» AIM OF THE EXERCISE: Go line by line through the entries below and copy those containing the string "reconciler".

» RECORDS PROVIDED:
(** * The QBO attachment migration pipeline: normalizer, mapping verifier,
      upload reconciler

    A shallow embedding of [src/config.py], [src/mapping_verifier.py],
    [src/qbo_attach_demo.py] and [src/fake_qbo_api.py].

    A Python [str] that the normalizer works on is a sequence of Unicode
    code points, with the whitespace set and the upper-case mapping of
    CPython 3.11 (Unicode 14).

    The verifier and the reconciler are embedded over CSV rows: the
    dictionaries that [csv.DictReader] yields and [csv.DictWriter] accepts
    are finite maps from column names to cell texts, the Python set of
    idempotency keys is a finite set, and the CSV files form a finite map
    from paths to file contents.

    The reconciler is embedded a second time over the text of the files,
    with the parser of [csv.reader] and the formatting of [csv.writer], for
    the properties that depend on what a file holds character by character:
    a last line that lacks its line ending, a line that is too short to
    have all the cells of the header. *)

From Stdlib Require Import ZArith Ascii String.
From Stdlib Require Qcanon HexString.
From stdpp Require Import gmap strings list fin_maps pretty.

Local Open Scope string_scope.
Local Open Scope list_scope.

(** ** [src/config.py] *)

Module config.

(** The paths of the CSV files, relative to the repository root (the
    defaults of [DATA_DIR] and [LOG_DIR]). *)
Definition ATTACHMENTS_INVENTORY_CSV : string := "data/attachments_inventory.csv".
Definition MAPPING_EXPORT_CSV : string := "data/mapping_export.csv".
Definition MAPPING_VERIFICATION_LOG_CSV : string := "logs/mapping_verification_log.csv".
Definition MAPPING_VERIFICATION_SKIPS_CSV : string := "logs/mapping_verification_skips.csv".
Definition QBO_ATTACH_RUNLOG_CSV : string := "logs/qbo_attach_runlog.csv".
Definition QBO_ATTACH_ERRORS_CSV : string := "logs/qbo_attach_errors.csv".
Definition QBO_ATTACH_DUPS_CSV : string := "logs/qbo_attach_dups.csv".
Lemma tracking_of_split (bus_id : Z) (s : Session.t)
  (before after : list BusTracking.t) (r : BusTracking.t) :
  Session.bus_tracking s = before ++ r :: after ->
  BusTracking.bus_id r = bus_id ->
  Session.tracking_of bus_id s
  = filter (fun x => BusTracking.bus_id x = bus_id) before
    ++ r :: filter (fun x => BusTracking.bus_id x = bus_id) after.
Proof.
  intros Htable Hbus. unfold Session.tracking_of.
  by rewrite Htable, filter_app, filter_cons_True.
Qed.

(** The latest sample of a vehicle, by its place in the table. *)
Lemma latest_tracking_by_place (bus_id : Z) (s : Session.t)
  (before after : list BusTracking.t) (r : BusTracking.t) :
  Session.bus_tracking s = before ++ r :: after ->
  BusTracking.bus_id r = bus_id ->
  (forall x, x ∈ before -> BusTracking.bus_id x = bus_id ->
     (BusTracking.timestamp x <= BusTracking.timestamp r)%Z) ->
  (forall x, x ∈ after -> BusTracking.bus_id x = bus_id ->
     (BusTracking.timestamp x < BusTracking.timestamp r)%Z) ->
  Buses.latest_tracking index_walk bus_id s = Some r.
Proof.
  intros Htable Hbus Hbefore Hafter. unfold Buses.latest_tracking.
  rewrite (tracking_of_split bus_id s before after r Htable Hbus).
  apply index_walk_last_newest; intros x Hx;
    apply list_elem_of_filter in Hx as [Hx Hin]; auto.
Qed.
(** [[e for e in file_path_names if e not in set(group)]]. *)
Definition remove_group (file_path_names group : list path) : list path :=
  filter (fun e => if in_dec path_eq_dec e group then false else true)
    file_path_names.

(** The [while file_path_names] loop. The group always holds [current],
    the head of the working list, so the list gets shorter every turn. *)
Equations? find_duplicate_files_by_comparing_loop (w : os)
  (file_path_names : list path) (groups : list (list path))
  : result (list (list path)) by wf (length file_path_names) lt :=
  find_duplicate_files_by_comparing_loop w [] groups := Ok groups;
  find_duplicate_files_by_comparing_loop w (current :: tl) groups
    with inspect (compare_with w current tl [current]) := {
    | exist _ (Raise e) _ := Raise e;
    | exist _ (Ok group_duplicate_files) eq1 :=
        find_duplicate_files_by_comparing_loop w
          (remove_group (current :: tl) group_duplicate_files)
          (if 1 <? length group_duplicate_files
           then groups ++ [group_duplicate_files]
           else groups)
  }.
Proof.
  assert (Hin : forall rest g g',
             compare_with w current rest g = Ok g' ->
             In current g -> In current g').
  { induction rest as [|f rest IH]; simpl; intros g g' H Hg.
    - inversion H; subst; assumption.
    - destruct (compare_files w current f) as [[|]|]; simpl in H;
        try discriminate; apply IH in H; auto using in_or_app. }
  specialize (Hin _ _ _ eq1 (or_introl eq_refl)).
  unfold remove_group. simpl.
  destruct (in_dec path_eq_dec current group_duplicate_files); [|contradiction].
  match goal with
  | |- context [filter ?f tl] => pose proof (filter_length_le f tl)
  end.
  lia.
Qed.

Definition find_duplicate_files_by_comparing (w : os)
  (file_path_names : list path) : result (list (list path)) :=
  find_duplicate_files_by_comparing_loop w file_path_names [].

(** *** The two pipelines of [main] *)

Definition main_hash (w : os) (path : string) : result (list (list OS.path)) :=
  find_duplicate_files w (scan_files w path).

Definition main_compare (w : os) (path : string)
  : result (list (list OS.path)) :=
  find_duplicate_files_by_comparing w (scan_files w path).

End Finder.

Import Finder.

(* ===================================================================== *)
(** ** Vocabulary of the statements                                       *)
(* ===================================================================== *)

Module Spec.

(** [x] has the truthy key [k] under [func]. *)
Definition has_key (func : path -> result value) (k : value) (x : path)
  : bool :=
  match func x with
  | Ok k' => if value_eq_dec k' k then truthy k' else false
  | Raise _ => false
  end.
(** * Events app: the Streamlit page of [app.py]

    A shallow embedding of [app.py]: the two generation helpers, the
    download link, and the body of [main] from [if generate_btn:] on,
    with the section extraction of lines 143-147 that splits the
    generated text on the literal headers.

    Python [str] values are sequences of Unicode code points; they are
    modelled as lists of code points.  Streamlit calls and the calls to
    the remote provider are recorded as a trace of events; Python
    exceptions are an explicit outcome. *)

From Stdlib Require Import Ascii String.
From Stdlib Require Import List NArith Arith Bool Lia.
Import ListNotations.

(** ** Python strings and exceptions *)

Module Py.

Definition char := N.
Definition str := list char.

(** A string literal of the source, one code point per ASCII character. *)
Definition cp (s : string) : str := map N_of_ascii (list_ascii_of_string s).

Definition nl : char := 10%N.
Definition dquote : char := 34%N.

(** [str.isspace] on one code point: the white space of the Unicode
    character database, as CPython's [_PyUnicode_IsWhitespace] lists it. *)
Definition isspace (c : char) : bool :=
  ((9 <=? c) && (c <=? 13)
   || (28 <=? c) && (c <=? 32)
   || (c =? 133) || (c =? 160) || (c =? 5760)
   || (8192 <=? c) && (c <=? 8202)
   || (c =? 8232) || (c =? 8233) || (c =? 8239) || (c =? 8287)
   || (c =? 12288))%N.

» SOLUTION FOR THIS TASK:
      upload reconciler
    The verifier and the reconciler are embedded over CSV rows: the
    The reconciler is embedded a second time over the text of the files,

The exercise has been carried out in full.